Sikh artist (1950–2006)

Portrait of the Sikh artist Amolak Singh

Amolak Singh (2 October 1950 – 15 October 2006) was a Sikh artist. He was the curator artist for the Central Sikh Museum and also served as the resident artist for the Bhai Mati Das Museum, being employed by the Delhi Sikh Gurdwara Management Committee. He was a disciple of Sobha Singh.

== Biography ==
He was born in Amritsar on 2 October 1950, with him studying at Sri Guru Ramdas High School, Amritsar. In 1968, his family moved to Delhi and he studied at Central City College, Patel Nagar in Delhi where he received training from Prithvi Soni and Mahesh Kumar Sehgal on creating banners. He shifted to Mumbai with Mahesh Kumar where he was patronised by S. M. Pandit, Patel Sardar, Ved Prakash, Ram Kumar, and Tilak Saheb.

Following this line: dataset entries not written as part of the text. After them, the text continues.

(** The bus with the slaves [devs] attached, as [ll_init] leaves it. *)
Definition bus_of (devs : list ow_rom_t) : world bus :=
  mk_world (mk_bus devs [] BusIdle 115200) [].

(** A ROM as the number whose most significant bit is the first bit on the
    wire (bit 0 of octet 0) and whose least significant bit is the last. *)
Definition bits_value (l : list bool) : Z :=
  fold_left (fun acc (b : bool) => 2 * acc + (if b then 1 else 0)) l 0.

Definition wire_value (r : ow_rom_t) : Z := bits_value (rom_bits r).

(** A ROM as a 64-bit little-endian integer. *)
Definition le_value (r : ow_rom_t) : Z :=
  fold_right (fun o acc => o + 256 * acc) 0 r.

(** *** A transport whose eight-octet exchanges are reported as failed

    It does to the line and to its own state what [drv] does, but answers
    [false] to every exchange of eight octets, the length only
    [ow_write_byte_ex_raw] uses. *)
Definition deaf_tx_rx {D : Type} (drv : ow_ll_drv_t D) (tx : list Z) (d : D)
  : bool * list Z * D :=
  let '(ok, rx, d') := ll_tx_rx drv tx d in
  (ok && negb (length tx =? 8)%nat, rx, d').

Lemma deaf_tx_rx_length {D : Type} (drv : ow_ll_drv_t D) tx d :
  length (snd (fst (deaf_tx_rx drv tx d))) = length tx.
Proof.
  unfold deaf_tx_rx. pose proof (ll_tx_rx_length drv tx d) as H.
  by destruct (ll_tx_rx drv tx d) as [[ok rx] d'].
Qed.

Definition deaf_drv {D : Type} (drv : ow_ll_drv_t D) : ow_ll_drv_t D :=
  {| ll_init := ll_init drv;
     ll_deinit := ll_deinit drv;
     ll_set_baudrate := ll_set_baudrate drv;
     ll_tx_rx := deaf_tx_rx drv;
     ll_tx_rx_length := deaf_tx_rx_length drv |}.

(** ** The search as a walk down the tree of ROM bits

    One pass of the search over the bus of slaves, told on bits: [A] holds
    the unread ROM bits of the slaves still taking part, [r] the unread bits
    of the ROM that the pass before left in the session, [p] is
    [id_bit_number].  The pass of the code over [bus_drv] is shown below to
    compute this walk ([search_pass_bus]). *)

(** The bits of an octet, bit 0 first. *)
Definition octet_bits (x : Z) : list bool :=
  map (fun i : nat => Z.testbit x (Z.of_nat i)) (seq 0 8).

(** [choose_bit] on truth values, [stored] being the low bit of the octet
    under [id]. *)
Definition choose (p d : Z) (stored b b_cpl : bool) (nd : Z) : bool * Z :=
  if negb b && negb b_cpl then
    if (p <? d) || (stored && negb (d =? p)) then (true, p) else (false, nd)
  else (b, nd).

Fixpoint walk (d : Z) (n : nat) (p : Z) (A : list (list bool)) (r : list bool) (nd : Z)
  : list bool * list (list bool) * Z :=
  match n with
  | O => ([], A, nd)
  | S n' =>
      let b := forallb reg_bit A in
      let b_cpl := forallb (fun reg => negb (reg_bit reg)) A in
      let '(c, nd1) := choose p d (default false (head r)) b b_cpl nd in
      let '(cs, A', nd') := walk d n' (p - 1) (select c A) (tail r) nd1 in
      (c :: cs, A', nd')
  end.

(** ** Vocabulary of the statements *)

(** The resolution of a discrepancy as the specification words it, kept for
    the comparison with [choose_bit]: below the marker the stored bit, at
    the marker 1, above the marker 0 with the position recorded.  The pair
    is the bit written and the pending discrepancy. *)
Definition spec_choice (p d stored nd : Z) : Z * Z :=
  if p <? d then (stored, nd)
  else if p =? d then (1, nd)
  else (0, p).

(** What a turn of the loop may change: one octet of the ROM buffer, the one
    under [id], and the pending discrepancy, which either stays or becomes
    the current position. *)
Definition bit_frame (st st' : search_st) : Prop :=
  st_id st' = st_id st /\
  id_bit_number st' = id_bit_number st /\
  length (st_rom st') = length (st_rom st) /\
  (forall k : nat, k <> st_id st -> st_rom st' !! k = st_rom st !! k) /\
  (next_disrepancy st' = next_disrepancy st \/ next_disrepancy st' = id_bit_number st).

(** The same over a stretch of the loop that started at [st]: octets past
    the one under [id] are still as they were, and a pending discrepancy, if
    it was recorded in the stretch, is a position visited in it. *)
Definition loop_frame (st st' : search_st) : Prop :=
  (st_id st <= st_id st')%nat /\
  length (st_rom st') = length (st_rom st) /\
  (forall k : nat, (k < st_id st)%nat \/ (st_id st' < k)%nat ->
     st_rom st' !! k = st_rom st !! k) /\
  (next_disrepancy st' = next_disrepancy st \/
   id_bit_number st' <= next_disrepancy st' <= id_bit_number st).

(** The two reads of 1 that end a pass. *)
Definition silent_reads {D : Type} (drv : ow_ll_drv_t D) (w' : world D) : Prop :=
  exists w0 w1, send_bit drv 1 (Some 0) w0 = (owOK, Some 1, w1) /\
                send_bit drv 1 (Some 0) w1 = (owOK, Some 1, w').

(** Registers that all hold [n] bits, at least one register. *)
Definition regs_ok (n : nat) (A : list (list bool)) : Prop :=
  A <> [] /\ Forall (fun reg => length reg = n) A.

(** Position [k] of the ROM [cs] is a branch among the ROMs [A]: [cs] has 1
    there and some ROM with the same bits before has 0. *)
Definition branch (A : list (list bool)) (cs : list bool) (k : nat) : Prop :=
  cs !! k = Some true /\
  exists s, s ∈ A /\ take k s = take k cs /\ s !! k = Some false.

(** The bus in the middle of a search with [p] ROM bits to go. *)
Definition bus_at (devs : list ow_rom_t) (p : Z) (A : list (list bool)) : bus :=
  mk_bus devs A (if p =? 0 then BusIdle else BusSearch SlotBit) 115200.

(** The store through [id] at the end of a turn that wrote [c]. *)
Definition octet_shift (cur : Z) (c : bool) : Z :=
  u8 (Z.lor (Z.shiftr cur 1) (Z.shiftl (Z.b2z c) 7)).

(** The octets of a ROM buffer the library may hold. *)
Definition octets_ok (r : list Z) : Prop := Forall (fun x => 0 <= x < 256) r.

(** The bits of a run of octets, in wire order. *)
Definition octets_bits (r : list Z) : list bool := concat (map octet_bits r).

(** A session whose ROM buffer is the array of eight octets. *)
Definition rom_ok (r : list Z) : Prop := length r = 8%nat /\ octets_ok r.

(** What the session holds between two calls, on the slaves' ROMs [S]: the
    ROM [r] found last, and a marker that names the last branch of [r], or
    is 0 when [r] has no branch. *)
Definition settled (S : list (list bool)) (r : list bool) (d : Z) : Prop :=
  r ∈ S /\
  ((d = 0 /\ forall k, ~ branch S r k) \/
   (exists i : nat, (i < 64)%nat /\ d = 64 - Z.of_nat i /\ branch S r i /\
      forall k, (i < k)%nat -> ~ branch S r k)).

(** A run of numbers each below the one before, the first below [v]. *)
Fixpoint descending (v : Z) (l : list Z) : Prop :=
  match l with
  | [] => True
  | x :: l' => x < v /\ descending x l'
  end.


(** The three exchanges of a turn of the search loop that wrote [c]: two
    read slots and the direction. *)
Definition bit_slots (c : bool) : list ll_call :=
  [CallTxRx [0xFF]; CallTxRx [0xFF]; CallTxRx [if c then 0xFF else 0x00]].

(** The exchanges of the turns that wrote the bits [cs]. *)
Definition pass_slots (cs : list bool) : list ll_call := concat (map bit_slots cs).

(** The calls of a reset and of the command that follows it. *)
Definition search_prologue (cmd : Z) : list ll_call :=
  [CallSetBaudrate 9600; CallTxRx [OW_RESET_BYTE]; CallSetBaudrate 115200;
   CallTxRx (tr_prepare cmd)].

(** The values the marker [ow->disrepancy] takes: a bit position counted
    from 64 down to 1, 0 after the last device, [0xFF] before the first. *)
Definition marker_ok (d : Z) : Prop := 0 <= d <= 64 \/ d = OW_FIRST_DEV.

Definition session_ok (ow : ow_t) : Prop := rom_ok (rom ow) /\ marker_ok (disrepancy ow).

(** The loop variables a turn or a loop ends with, however it ends. *)
Definition flow_st (f : search_flow) : search_st :=
  match f with
  | Next st | GotoOut st | ReturnTxRx st => st
  end.


(** The calls a visitor gets for the ROMs [roms], the first with index [i]. *)
Fixpoint visits (i : nat) (roms : list ow_rom_t) : list (nat * option ow_rom_t) :=
  match roms with
  | [] => []
  | r :: roms' => (i, Some r) :: visits (S i) roms'
  end.

(** * Properties *)

(** ** Octet arithmetic *)

Lemma u8_range x : 0 <= u8 x < 256.
Proof.
  unfold u8. change 0xFF with (Z.ones 8). rewrite Z.land_ones by lia.
  apply Z.mod_pos_bound. lia.
Qed.

Lemma u8_testbit x i : 0 <= i -> Z.testbit (u8 x) i = Z.testbit x i && (i <? 8).
Proof.
  intros Hi. unfold u8. change 0xFF with (Z.ones 8).
  rewrite Z.land_spec. f_equal.
  destruct (Z.ltb_spec i 8).
  - apply Z.ones_spec_low. lia.
  - apply Z.ones_spec_high. lia.
Qed.

Lemma octet_testbit_high x i : 0 <= x < 256 -> 8 <= i -> Z.testbit x i = false.
Proof.
  intros Hx Hi. destruct (Z.eq_dec x 0) as [->|Hne]; [apply Z.bits_0|].
  apply Z.bits_above_log2; [lia|].
  assert (Z.log2 x < 8); [|lia]. apply Z.log2_lt_pow2; lia.
Qed.

Lemma truthy_land_shiftl x i :
  0 <= i -> truthy (Z.land x (Z.shiftl 1 i)) = Z.testbit x i.
Proof.
  intros Hi. unfold truthy. rewrite Z.shiftl_1_l.
  destruct (Z.testbit x i) eqn:Hb.
  - apply negb_true_iff, Z.eqb_neq. intros H0.
    assert (Z.testbit (Z.land x (2 ^ i)) i = false) as Hc by (rewrite H0; apply Z.bits_0).
    rewrite Z.land_spec, Hb, Z.pow2_bits_true in Hc by lia. discriminate.
  - apply negb_false_iff, Z.eqb_eq. apply Z.bits_inj'. intros n Hn.
    rewrite Z.land_spec, Z.bits_0, Z.pow2_bits_eqb by lia.
    destruct (Z.eqb_spec i n) as [->|]; [by rewrite Hb | apply andb_false_r].
Qed.

Lemma truthy_land_1 x : truthy (Z.land x 0x01) = Z.testbit x 0.
Proof. apply (truthy_land_shiftl x 0). lia. Qed.

(** ** The two loops of the byte exchange *)

Lemma tr_prepare_lookup btw (i : nat) :
  (i < 8)%nat ->
  tr_prepare btw !! i = Some (if Z.testbit btw (Z.of_nat i) then 0xFF else 0x00).
Proof.
  intros Hi. unfold tr_prepare. rewrite list_lookup_fmap.
  rewrite lookup_seq_lt by done. simpl.
  by rewrite truthy_land_shiftl by lia.
Qed.

Lemma tr_collect_upto (tr : list Z) (n : nat) i :
  (n <= 8)%nat -> 0 <= i ->
  Z.testbit
    (fold_left
       (fun (r : Z) (k : nat) =>
          if (tr !!! k) =? 0xFF then u8 (Z.lor r (Z.shiftl 0x01 (Z.of_nat k))) else r)
       (seq 0 n) 0) i
  = (i <? Z.of_nat n) && ((tr !!! Z.to_nat i) =? 0xFF).
Proof.
  intros Hn Hi. induction n as [|n IH].
  - simpl. rewrite Z.bits_0. destruct (Z.ltb_spec i (Z.of_nat 0)); [lia|done].
  - rewrite seq_S, fold_left_app. simpl. specialize (IH ltac:(lia)).
    destruct (Z.eqb_spec (tr !!! n) 0xFF) as [Hff|Hff].
    + rewrite u8_testbit, Z.lor_spec, IH, Z.shiftl_1_l, Z.pow2_bits_eqb by lia.
      destruct (Z.eqb_spec (Z.of_nat n) i) as [Heq|Hne].
      * replace (Z.to_nat i) with n by lia. rewrite Hff. simpl.
        rewrite orb_true_r.
        destruct (Z.ltb_spec i 8), (Z.ltb_spec i (Z.of_nat (S n))); done || lia.
      * rewrite orb_false_r.
        destruct (Z.ltb_spec i (Z.of_nat n)), (Z.ltb_spec i (Z.of_nat (S n)));
          destruct (Z.ltb_spec i 8); simpl; done || lia.
    + rewrite IH.
      destruct (Z.ltb_spec i (Z.of_nat n)), (Z.ltb_spec i (Z.of_nat (S n)));
        simpl; try done; try lia.
      replace (Z.to_nat i) with n by lia.
      symmetry. by apply Z.eqb_neq.
Qed.
(** The branch for the desktop build ([IS_WEBGL2] not defined). *)
Definition setupSDLWindow (e : env) (title : string) (this : Application)
  : M Application :=
  emit (SDL_Init (SDL_Init_result e)) ;;
  (if SDL_Init_result e <? 0 then
     throw_error_message
       (String.append "Failed to init SDK error: " (SDL_GetError e))
   else ret tt) ;;
  hint_gl e "SDL_GL_CONTEXT_PROFILE_MASK" 1 ;;
  hint_gl e "SDL_GL_DOUBLEBUFFER" 1 ;;
  hint_gl e "SDL_GL_STENCIL_SIZE" 8 ;;
  hint_gl e "SDL_GL_DEPTH_SIZE" 24 ;;
  hint_gl e "SDL_GL_RED_SIZE" 8 ;;
  hint_gl e "SDL_GL_GREEN_SIZE" 8 ;;
  hint_gl e "SDL_GL_BLUE_SIZE" 8 ;;
  hint_gl e "SDL_GL_ALPHA_SIZE" 8 ;;
  hint_gl e "SDL_GL_MULTISAMPLEBUFFERS" 1 ;;
  hint_gl e "SDL_GL_MULTISAMPLESAMPLES" 4 ;;
  w <- get_world ;;
  let ptr_window := SDL_CreateWindow_result e in
  emit (SDL_CreateWindow title (gWindowWidth w) (gWindowHeight w) ptr_window) ;;
  if ptr_window =? nullptr then
    throw_error_message
      (String.append "Failed to create window: " (SDL_GetError e))
  else
    ret (mkApplication (demo this) ptr_window (gl_context this)
                       (al_device this) (al_context this) (is_done this)).

Definition ADAPTIVE_VSYNC : Z := -1.
Definition VSYNC : Z := 1.

Definition setupOpenGL (e : env) (this : Application) : M Application :=
  let gl_context := SDL_GL_CreateContext_result e in
  emit (SDL_GL_CreateContext (ptr_window this) gl_context) ;;
  if gl_context =? nullptr then
    throw_error_message
      (String.append "Failed to create opengl context: " (SDL_GetError e))
  else
    emit (SDL_GL_MakeCurrent (ptr_window this) gl_context) ;;
    emit (glewInit (glewInit_result e)) ;;
    if negb (GLEW_OK =? glewInit_result e) then
      throw_error_message
        (String.append "Unable to initialize GLEW - error: " (glewGetErrorString e))
    else
      emit (SDL_GL_SetSwapInterval ADAPTIVE_VSYNC) ;;
      (if negb (SDL_GL_SetSwapInterval_result e =? 0)
       then emit (SDL_GL_SetSwapInterval VSYNC)
       else ret tt) ;;
      ret (mkApplication (demo this) (ptr_window this) gl_context
                         (al_device this) (al_context this) (is_done this)).

Definition setupImGui (this : Application) : M unit :=
  emit ImGui_CreateContext ;;
  emit (ImGui_ImplSDL2_InitForOpenGL (ptr_window this) (gl_context this)) ;;
  emit ImGui_ImplOpenGL3_Init.

(** [Application::Application(title)]; [None] is the null pointer. *)
Definition Application_ctor (e : env) (fuel : nat) (title : option string)
  : M Application :=
  let this := Application_default in
  match title with
  | None => throw_error_message "App title shouldn't be empty"
  | Some EmptyString => throw_error_message "App title shouldn't be empty"
  | Some title =>
      this <- setupSDLWindow e title this ;;
      this <- setupOpenGL e this ;;
      emit (SDL_GetWindowSize (ptr_window this)) ;;
      set_window_size (SDL_GetWindowSize_result e) ;;
      setupImGui this ;;
      let al_device := alcOpenDevice_result e in
      emit (alcOpenDevice al_device) ;;
      let al_context := alcCreateContext_result e in
      emit (alcCreateContext al_device al_context) ;;
      emit (alcMakeContextCurrent al_context) ;;
      demo <- Demo_Setup e fuel (demo this) ;;
      ret (mkApplication demo (ptr_window this) (gl_context this)
                         al_device al_context (is_done this))
  end.

(** [Application::~Application()] *)
Definition Application_dtor (this : Application) : M unit :=
  Demo_Shutdown (demo this) ;;
  emit (alcMakeContextCurrent nullptr) ;;
  emit (alcDestroyContext (al_context this)) ;;
  emit (alcCloseDevice (al_device this)) ;;
  emit ImGui_ImplOpenGL3_Shutdown ;;
  emit ImGui_ImplSDL2_Shutdown ;;
  emit ImGui_DestroyContext ;;
  emit (SDL_GL_DeleteContext (gl_context this)) ;;
  emit (SDL_DestroyWindow (ptr_window this)) ;;
  emit SDL_Quit.

Inductive SDL_Event : Type :=
| SDL_WINDOWEVENT_CLOSE
| SDL_WINDOWEVENT_RESIZED (data1 data2 : Z)
| SDL_WINDOWEVENT_SIZE_CHANGED (data1 data2 : Z)
| SDL_WINDOWEVENT_other
| SDL_QUIT
| SDL_other.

From 1970 to 1974, he worked in Bollywood by making banners and film-sets. Between 1974 and 1976, he was a student of Sobha Singh at Adhretta in Himachal Pradesh. Amolak moved back to Delhi in Patel Nagar where he set-up his own art studio and began creating Sikh history paintings. In 1980, Satbir Singh invited him to Amritsar where he began working for the Central Sikh Museum as an artist which lasted fourteen years and involved the restoration of the site after Operation Blue Star. He later worked for the Baba Baghel Singh Museum and in 2001 he began working for the Bhai Mati Das Museum as the creative artist and creator. He also was commissioned by the Punjab & Sind Bank and by the museum of Gurdwara Paonta Sahib to create artwork. He died in his sleep at Batala on 15 October 2006.

== Collection ==
A hundred of his works are at the Central Sikh Museum while thirty-nine of his works are held in the Bhai Mati Das Museum. It is claimed he created around 400 paintings. Other collections of his work are held at Punjab & Sind Bank, PNB Finance, the Bank of Punjab, and Baba Baghel Singh Museum.